For the 27 September Contemporary Curated auction, our specialists have selected exciting works that showcase the range of contemporary art making today. Among the highlights are important canvases by pioneering abstract painters such as Joan Mitchell and Helen Frankenthaler; works that blur the boundary between painting and sculpture, such as a golden, soft-sculpture triptych by Yayoi Kusama, and a fresh take on the self-portrait by the in-demand LA artist Alex Israel. We welcome you to visit our New York galleries 22–26 September to view these works and many others from the sale, including the collection of fashion magnate Santiago Barberi Gonzalez and a selection curated by Nina Garcia, Elle magazine’s newly appointed editor in chief. Click ahead to preview ten of our favourite works from the sale.

Contemporary Curated
27 September| New York

10 for September: Highlights from Contemporary Curated

  • Yayoi Kusama, Infinity Nets 1960, circa 1979. Estimate $350,000–550,000.
    Yayoi Kusama’s Infinity Nets paintings are among the most acclaimed works of the Japanese artist's nearly 70-year career. Though the present work is titled Infinity Nets 1960, Kusama painted the work around 1979 – almost two decades later. The artist backdated this work as a tribute to a particularly fruitful period of her career. Infinity Nets 1960 is one of very few canvases from this period made in the Infinity Nets style. 
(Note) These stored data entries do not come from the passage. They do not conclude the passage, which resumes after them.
Lemma UpdateBudgetStatus_submit now t id d a d' :
  own t -> Queries.UpdateBudgetStatus now t id "submitted" None d = Ok (a, d') -> bstep d d'.
Proof.
  intros Ho. unfold Queries.UpdateBudgetStatus, Queries.GetBudget, Queries.of_tenant.
  destruct (get_row _ _ _) as [r|] eqn:Hg; [|done]. apply get_row_tenant in Hg as [Hr <-].
  intros [= _ <-]. apply bstep_budget.
  - rewrite Hr. split; [done|]. split; [done|]. split; [by eexists|].
    intros []. split; simpl; try done. apply list_elem_of_further, list_elem_of_here.
  - intros _ Ht. by eapply (counts_lines_same _ _ r); [..|by apply Ht].
Qed.

(** An approval of a budget that has been submitted. *)
Lemma UpdateBudgetStatus_approve now t id d a d' :
  own t ->
  (forall r, budgets d !! id = Some r -> br_TenantID r = t -> is_Some (br_SubmittedAt r)) ->
  Queries.UpdateBudgetStatus now t id "approved" (Some uuid_nil) d = Ok (a, d') -> bstep d d'.
Proof.
  intros Ho Hs. unfold Queries.UpdateBudgetStatus, Queries.GetBudget, Queries.of_tenant.
  destruct (get_row _ _ _) as [r|] eqn:Hg; [|done]. apply get_row_tenant in Hg as [Hr <-].
  intros [= _ <-]. apply bstep_budget.
  - rewrite Hr. split; [done|]. split; [done|]. split; [done|].
    intros []. split; simpl; try done; [by repeat constructor|auto].
  - intros _ Ht. by eapply (counts_lines_same _ _ r); [..|by apply Ht].
Qed.

Lemma CreateLineItem_bstep now id b t c de ac amt d a d' :
  own t -> Queries.CreateLineItem now id b t c de ac amt d = Ok (a, d') -> bstep d d'.
Proof.
  intros Ho. unfold Queries.CreateLineItem. destruct (dec_numeric_14_2 _) as [m|] eqn:Hn; [|done].
  case_bool_decide as Hid; [done|]. case_bool_decide as Hb; [|done]. intros [= _ <-].
  apply bstep_line; [|done]. rewrite free_key by done.
  split; [done|]. split; [done|]. split; [|done]. by eapply dec_numeric_places.
Qed.

Lemma UpdateLineItemAmounts_bstep now t id ac cm d a d' :
  own t -> Queries.UpdateLineItemAmounts now t id None (Some ac) (Some cm) d = Ok (a, d') ->
  bstep d d'.
Proof.
  intros Ho. unfold Queries.UpdateLineItemAmounts, Queries.GetLineItem, Queries.line_of_tenant.
  destruct (get_row _ _ _) as [r|] eqn:Hg; [|done]. apply get_row_tenant in Hg as [Hr <-].
  simpl. destruct (dec_numeric_14_2 ac) as [ac'|]; [|done].
  destruct (dec_numeric_14_2 cm) as [cm'|]; [|done]. intros [= _ <-].
  apply bstep_line; [rewrite Hr; by split|]. intros Hf. exact (Hf id r Hr).
Qed.

(** A budget that was submitted stays so. *)
Lemma bstep_submitted d d' k r r' :
  bstep d d' -> budgets d !! k = Some r -> is_Some (br_SubmittedAt r) ->
  budgets d' !! k = Some r' -> is_Some (br_SubmittedAt r').
Proof.
  intros [Hs _ _ _] Hr Hsub Hr'. destruct (table_step_some _ _ _ _ Hs Hr) as (r1 & Hr1 & Hq).
  rewrite Hr' in Hr1. injection Hr1 as <-. destruct Hq as [->|[_ (_ & Hq & _)]]; auto.
Qed.

(** ** The invariant *)

Record binv (d : DB) : Prop := {
  bi_budget_keys : map_Forall (fun k r => br_ID r = k) (budgets d);
  bi_line_keys : map_Forall (fun k r => lir_ID r = k) (budget_line_items d);
  bi_budgets : map_Forall (fun _ => budget_ok) (budgets d);
  bi_lines : map_Forall (fun _ => line_ok) (budget_line_items d);
  bi_totals : totals_ok d;
  bi_fk : fk_ok d;
}.

Lemma binv_empty : binv empty_db.
Proof. split; apply map_Forall_empty. Qed.

Lemma binv_step d d' : bstep d d' -> binv d -> binv d'.
Proof.
  intros [H1 H2 H3 H4] [K1 K2 K3 K4 K5 K6]. split.
  - eapply table_step_forall, K1; [|exact H1]. intros k o r [_ HQ] Ho.
    destruct o as [r0|]; [|by destruct HQ]. destruct HQ as [Hh _].
    rewrite (sb_id _ _ Hh). by apply Ho.
  - eapply table_step_forall, K2; [|exact H2]. intros k o r [_ HQ] Ho.
    destruct o as [r0|]; [|by destruct HQ]. rewrite (sl_id _ _ HQ).
    by apply Ho.
  - eapply table_step_forall, K3; [|exact H1]. intros k o r [_ HQ] Ho.
    destruct o as [r0|]; [|by destruct HQ]. destruct HQ as (_ & _ & HQ). auto.
  - by eapply lines_ok_step.
  - auto.
  - auto.
Qed.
  • Alexander Calder, Pup, 1949. Estimate $250,000–350,000.
    Alexander Calder’s Pup has remained in private hands since 1949, the year it was created. The intimate stabile is a brilliant manifestation of the artist’s fascination with animal subjects and is imbued with character, personality and charm. With this delicately rendered sculpture, Calder strikes a balance of form and abstraction, elevating and enriching the simple materials of wire and metal.

  • Willem de Kooning, Untitled, 1978. Estimate $200,000–300,000.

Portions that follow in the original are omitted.